Ella asintió con un gesto.
—¿Dónde has estado?
—En Washington, por trabajo. ¿Cuándo has llegado?
—Anoche.
—¿Sin llamar primero?
—Lo hice sin pensar.
—Me gusta eso de no pensar. —Le acarició el cabello—. ¿Por qué duermes con esa ropa?
—Estaba agotada.
—Estás horrible.
—Gracias.
—¿Por qué has venido, si te encontrabas mal?
—Quería ver si estabas bien.
—¿Por qué no iba a estarlo? —dijo con una sonrisa. Sarah observó los dedos de Nate, sin anillos, cuando él los retiró del cabello.

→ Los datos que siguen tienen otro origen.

(** * QtVncClient: a shallow embedding of the RFB client and its DES adaptor

    The development follows the two translation units of the client
    and the tool set built on it:
    - [qvncdes_p.h]: the self-contained DES primitive and the VNC
      challenge encryption (module [Des]);
    - [qvncclient.cpp]: the protocol state machine, the rectangle decoders,
      the public setters and the input events (module [Client]);
    - [examples/mcp-vnc/tools.cpp]: the connect, pointer and keyboard
      tools (module [Tools]).

    Conventions.  A [quint8] is a [Z] in [0, 256); C arrays and
    [QByteArray]s are [list Z]; an in-place array update is stdpp's list
    insert.  A [for (i = lo; i < hi; i++)] loop is a left fold over
    [seqZ lo (hi - lo)]. *)

From Stdlib Require Import ZArith Lia Bool.
From stdpp Require Import base tactics option list list_numbers gmap.

Local Open Scope Z_scope.

(** ** Shared helpers for fixed-width data *)

(** [static_cast<quint8>(x)] and assignment to a [quint8]. *)
Definition quint8 (x : Z) : Z := Z.land x 255.

(** [a[i]] for an array of bytes; the index is a C [int]. *)
Definition at_ (a : list Z) (i : Z) : Z := default 0 (a !! Z.to_nat i).

(** [a[i] = v]. *)
Definition set_at (a : list Z) (i : Z) (v : Z) : list Z := <[Z.to_nat i := v]> a.

(** [for (int i = lo; i < hi; i++) body(i)] over a loop state. *)
Definition forZ {S : Type} (lo hi : Z) (body : Z → S → S) (s : S) : S :=
  fold_left (λ acc i, body i acc) (seqZ lo (hi - lo)) s.
Lemma handle_submission_no_key w nq mrl s :
  submit_button w = true -> api_key w = "" ->
  handle_submission backend w nq mrl s =
    mkRun [EvError "Please enter your Gemini API Key."] s (Returned tt).
Proof. intros Hsub Hkey. unfold handle_submission. rewrite Hsub, Hkey. reflexivity. Qed.

Lemma handle_submission_no_question w nq mrl s :
  submit_button w = true -> api_key w ≠ "" -> user_question w = "" ->
  handle_submission backend w nq mrl s =
    mkRun [EvError "Please enter your question."] s (Returned tt).
Proof.
  intros Hsub Hkey Hq. unfold handle_submission.
  rewrite Hsub, (truthy_str_nonempty _ Hkey), Hq. reflexivity.
Qed.

Lemma world_caught (r : Run unit) : world (caught r) = world r.
Proof.
  destruct r as [t s [[]|e]]; cbn; [reflexivity|].
  destruct (is_ImportError e); [reflexivity|]. destruct (is_Exception e); reflexivity.
Qed.

Lemma invocations_caught (r : Run unit) :
  invocations (trace (caught r)) = invocations (trace r).
Proof.
  destruct r as [t s [[]|e]]; cbn; [reflexivity|].
  destruct (is_ImportError e); [|destruct (is_Exception e)]; cbn [trace];
    unfold invocations; rewrite ?filter_app; cbn; rewrite ?app_nil_r; reflexivity.
Qed.

Lemma process_request_trace w nq mrl s :
  trace (process_request backend w nq mrl s) =
    if import_succeeds backend (environ s) && negb (has_nul (api_key w))
    then [invoke_event w nq mrl s] else [].
Proof.
  unfold import_succeeds.
  destruct (import_graph backend (environ s)) as [g|e] eqn:Himp;
    [|rewrite (process_request_import_fails _ _ _ _ _ Himp); reflexivity].
  destruct (has_nul (api_key w)) eqn:Hnul;
    [rewrite (process_request_key_rejected _ _ _ _ _ Himp Hnul); reflexivity|].
  destruct (invoke g (make_invocation_input (user_question w)) (make_config nq mrl)
              (environ_with_key w s)) as [result|e] eqn:Hinv;
    [|rewrite (process_request_invoke_fails _ _ _ _ _ _ Himp Hnul Hinv); reflexivity].
  destruct (last_message_content result) as [answer|e] eqn:Hans;
    [|rewrite (process_request_extraction_fails _ _ _ _ _ _ _ Himp Hnul Hinv Hans);
      reflexivity].
  destruct (history_of s) as [h|] eqn:Hh.
  - rewrite (process_request_succeeds _ _ _ _ _ _ _ _ Himp Hnul Hinv Hans Hh). reflexivity.
  - destruct (process_request_append_fails _ nq mrl _ _ _ _ Himp Hnul Hinv Hans Hh)
      as (e & _ & ->). reflexivity.
Qed.
(** * Matterhorn: a shallow embedding of the spiking-neuron library

    The development follows the Python sources file by file:
    - [Py]        Python values, exceptions and default arguments;
    - [Torch]     the part of the tensor engine the sources call;
    - [Surrogate] the default spiking function;
    - [Soma]      matterhorn/snn/soma.py;
    - [Layer]     matterhorn/snn/layer.py;
    - [Containers] matterhorn/snn/container.py;
    - [Spec]      the reference definitions the theorems compare with.

    Numbers.  A Python [float] and a tensor element are modelled by an exact
    rational in canonical form ([Qc]): the arithmetic of the sources is read
    over the rationals, without rounding, infinities or NaN.  Tensors carry
    their shape and their elements in row-major order.  Elementwise
    operations between two tensors are defined on tensors of one shape and
    raise otherwise (broadcasting between distinct shapes is outside the
    model); operations between a float and a tensor apply to every element.

    Objects.  A method that assigns to [self] takes the object and returns
    the updated object; a method that can raise returns a [result], and
    the assignments made before an exception are not observed.  Constructor
    arguments with a default are options; [None] takes the default. *)

From Stdlib Require Import List ZArith QArith Qcanon Lia Bool Arith.
Import ListNotations.

(* ------------------------------------------------------------------ *)
(** ** Python values, exceptions, default arguments *)

Module Py.

(** The exceptions the sources can raise; [NonFinite] is not a Python
    exception but marks a value outside the rational model. *)
Inductive exn : Set :=
| AssertionError
| ZeroDivisionError
| IndexError
| AttributeError
| NotImplementedError
| RuntimeError
| NonFinite.

Inductive result (A : Type) : Type :=
| Ok (a : A)
| Raise (e : exn).
Arguments Ok {A} a.
Arguments Raise {A} e.

Definition bind {A B} (r : result A) (k : A -> result B) : result B :=
  match r with
  | Ok a => k a
  | Raise e => Raise e
  end.

Definition fmap {A B} (f : A -> B) (r : result A) : result B :=
  bind r (fun a => Ok (f a)).

(** A keyword argument left out by the caller takes its default. *)
Definition default {A} (d : A) (o : option A) : A :=
  match o with
  | Some a => a
  | None => d
  end.

(** [assert c] *)
Definition assert (c : bool) : result unit :=
  if c then Ok tt else Raise AssertionError.

(** Reading an attribute that may not have been assigned yet. *)
Definition getattr {A} (o : option A) : result A :=
  match o with
  | Some a => Ok a
  | None => Raise AttributeError
  end.

End Py.
Export Py.

Notation "x <- e ;; k" := (Py.bind e (fun x => k))
  (at level 61, e at next level, right associativity).
Notation "' p <- e ;; k" := (Py.bind e (fun x => match x with p => k end))
  (at level 61, p pattern, e at next level, right associativity).

(* ------------------------------------------------------------------ *)
(** ** Rationals as floats *)

Open Scope Qc_scope.

Definition Qcleb (a b : Qc) : bool := Qle_bool a b.

(** Python's [a / b] on floats. *)
Definition float_div (a b : Qc) : result Qc :=
  if Qc_eq_bool b 0 then Raise ZeroDivisionError else Ok (a / b).

(* ------------------------------------------------------------------ *)
(** ** The tensor engine *)

Module Torch.

Record tensor : Type := mkTensor { shape : list nat; data : list Qc }.

(** A value held in an attribute: a Python float or a tensor
    ([isinstance(u, float)] tells them apart). *)
Inductive value : Type :=
| PyFloat (v : Qc)
| PyTensor (t : tensor).

(** What a torch operator may hand back: a tensor, or a pair of tensors
    (values and indices). *)
Inductive object : Type :=
| OTensor (t : tensor)
| OTuple (t : tensor) (indices : tensor).

Definition numel (s : list nat) : nat := fold_right Nat.mul 1%nat s.

Definition shape_eqb (s1 s2 : list nat) : bool :=
  if list_eq_dec Nat.eq_dec s1 s2 then true else false.

(** Two tensors can be combined elementwise. *)
Definition same_shape (a b : tensor) : bool :=
  shape_eqb (shape a) (shape b)
  && Nat.eqb (length (data a)) (length (data b)).

(** Unary elementwise operation; also [float op tensor]. *)
Definition tmap (f : Qc -> Qc) (t : tensor) : tensor :=
  mkTensor (shape t) (map f (data t)).

Fixpoint map2 (f : Qc -> Qc -> Qc) (l1 l2 : list Qc) : list Qc :=
  match l1, l2 with
  | a :: l1', b :: l2' => f a b :: map2 f l1' l2'
  | _, _ => []
  end.

(** Binary elementwise operation between tensors. *)
Definition tzip (f : Qc -> Qc -> Qc) (a b : tensor) : result tensor :=
  if same_shape a b
  then Ok (mkTensor (shape a) (map2 f (data a) (data b)))
  else Raise RuntimeError.

Definition add := tzip Qcplus.
Definition sub := tzip Qcminus.
Definition mul := tzip Qcmult.

(** [torch.ones_like(x)] *)
Definition ones_like (x : tensor) : tensor := tmap (fun _ => 1) x.

(** [x.ge(c).to(x)] *)
Definition ge_to (c : Qc) (x : tensor) : tensor :=
  tmap (fun v => if Qcleb c v then 1 else 0) x.

(** [x.shape[0]] *)
Definition shape0 (x : tensor) : result nat :=
  match shape x with
  | n :: _ => Ok n
  | [] => Raise IndexError
  end.

(** [x[t]] for a non-negative index [t]. *)
Definition select (x : tensor) (t : nat) : result tensor :=
  match shape x with
  | n :: rest =>
      if Nat.ltb t n
      then Ok (mkTensor rest
                 (firstn (numel rest) (skipn (t * numel rest) (data x))))
      else Raise IndexError
  | [] => Raise IndexError
  end.

(** [torch.stack(tensors)]: a new leading axis; the list must be
    non-empty and its tensors of one shape. *)
Definition stack (ts : list tensor) : result tensor :=
  match ts with
  | [] => Raise RuntimeError
  | t0 :: _ =>
      if forallb (same_shape t0) ts
      then Ok (mkTensor (length ts :: shape t0) (flat_map data ts))
      else Raise RuntimeError
  end.

Fixpoint dot (l1 l2 : list Qc) : Qc :=
  match l1, l2 with
  | a :: l1', b :: l2' => a * b + dot l1' l2'
  | _, _ => 0
  end.

(** The [n] consecutive rows of length [k] of a row-major list. *)
Fixpoint rows (k n : nat) (l : list Qc) : list (list Qc) :=
  match n with
  | O => []
  | S n' => firstn k l :: rows k n' (skipn k l)
  end.

(** [nn.functional.linear(input, weight)] without bias: the last axis of
    [input] is contracted with the rows of [weight]. *)
Definition linear (input weight : tensor) : result tensor :=
  match shape weight, rev (shape input) with
  | [out_f; in_f], last :: lead =>
      if Nat.eqb last in_f
      then Ok (mkTensor (rev lead ++ [out_f])
                 (flat_map
                    (fun r => map (dot r) (rows in_f out_f (data weight)))
                    (rows in_f (numel lead) (data input))))
      else Raise RuntimeError
  | _, _ => Raise RuntimeError
  end.

(** [x / d] for a tensor [x] and a float [d].  The engine does not
    raise on a zero divisor but yields infinities or NaN, which have no
    rational counterpart: the model stops there with [NonFinite]. *)
Definition div_float (x : tensor) (d : Qc) : result tensor :=
  if Qc_eq_bool d 0 then Raise NonFinite
  else Ok (tmap (fun e => e / d) x).

(** Elementwise reading of a tensor. *)
Definition at_ (t : tensor) (i : nat) : option Qc := nth_error (data t) i.

End Torch.
Export Torch.

(* ------------------------------------------------------------------ *)
(** ** The default spiking function *)

Module Surrogate.

(** Modelled from the spec: [surrogate.Rectangular], the default
    [spiking_function] of every neuron, whose module is not among the
    sources.  Its forward pass is the hard threshold at zero applied
    after the caller has subtracted [u_threshold]: one where the
    argument is at least zero, zero elsewhere.  (Its backward pass, the
    surrogate gradient, plays no part in the forward values.) *)
Definition heaviside (v : Qc) : Qc := if Qcleb 0 v then 1 else 0.

Definition Rectangular (x : tensor) : tensor := tmap heaviside x.

End Surrogate.

(* ------------------------------------------------------------------ *)
(** ** matterhorn/snn/soma.py *)

Module Soma.

(** *** class PFHSkeleton *)

Record pfh : Type := mkPFH {
  pfh_tau_m : Qc;
  pfh_u_threshold : Qc;
  pfh_u_rest : Qc;
  pfh_spiking_function : tensor -> tensor;
  pfh_u : option value
}.

Definition pfh_set_u (self : pfh) (v : value) : pfh :=
  mkPFH (pfh_tau_m self) (pfh_u_threshold self) (pfh_u_rest self)
        (pfh_spiking_function self) (Some v).

Definition PFHSkeleton_reset (self : pfh) : pfh :=
  pfh_set_u self (PyFloat (pfh_u_rest self)).

Definition PFHSkeleton_init
    (tau_m u_threshold u_rest : option Qc)
    (spiking_function : option (tensor -> tensor)) : result pfh :=
  let tau_m := default 1 tau_m in
  let u_threshold := default 1 u_threshold in
  let u_rest := default 0 u_rest in
  let spiking_function := default Surrogate.Rectangular spiking_function in
  _ <- assert (negb (Qc_eq_bool tau_m 0));;
  Ok (PFHSkeleton_reset
        (mkPFH tau_m u_threshold u_rest spiking_function None)).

—¿Qué has hecho con el anillo de tu padre?
—¿A qué te refieres?
—¿Dónde está?
—¿Cómo voy a saberlo? Tú eres quien se lo llevó. —Nate se echó a reír al verla palidecer—. Te vi, cuando pasaste aquí la noche, en enero, después de nuestro viaje de Año Nuevo. Te levantaste en plena noche y empezaste a deambular a oscuras. No quise molestarte, pues me habías hablado de tu sonambulismo. Vi que te dirigías a mi armario y sacabas el suéter de lana de David. Luego fuiste a la cómoda y sacaste el anillo de papá del primer cajón. ¿No te acuerdas?
Sarah negó con la cabeza.
—Bueno, entonces sí que estabas sonámbula. En cualquier caso, saliste fuera en camisón, abriste el maletero de tu coche y dejaste los dos objetos en una caja. Lo vi desde la ventana. Estaba algo preocupado porque hacía mucho frío y tú ibas descalza. Cuando volviste a la cama, tenías los dedos como carámbanos. No dije nada por la mañana, porque creí entender tus motivos.
—¿Qué motivos?
—Tengo demasiadas cosas de David.
Todo parecía verdad, pero ¿cómo no iba a acordarse de haber andado descalza una noche helada de enero? Y, si no era capaz de recordar eso, ¿qué más había olvidado?
—Me gustaría que me devolvieras el anillo —continuó Nate—, es lógico que ahora lo tenga yo, ya que era de nuestro padre.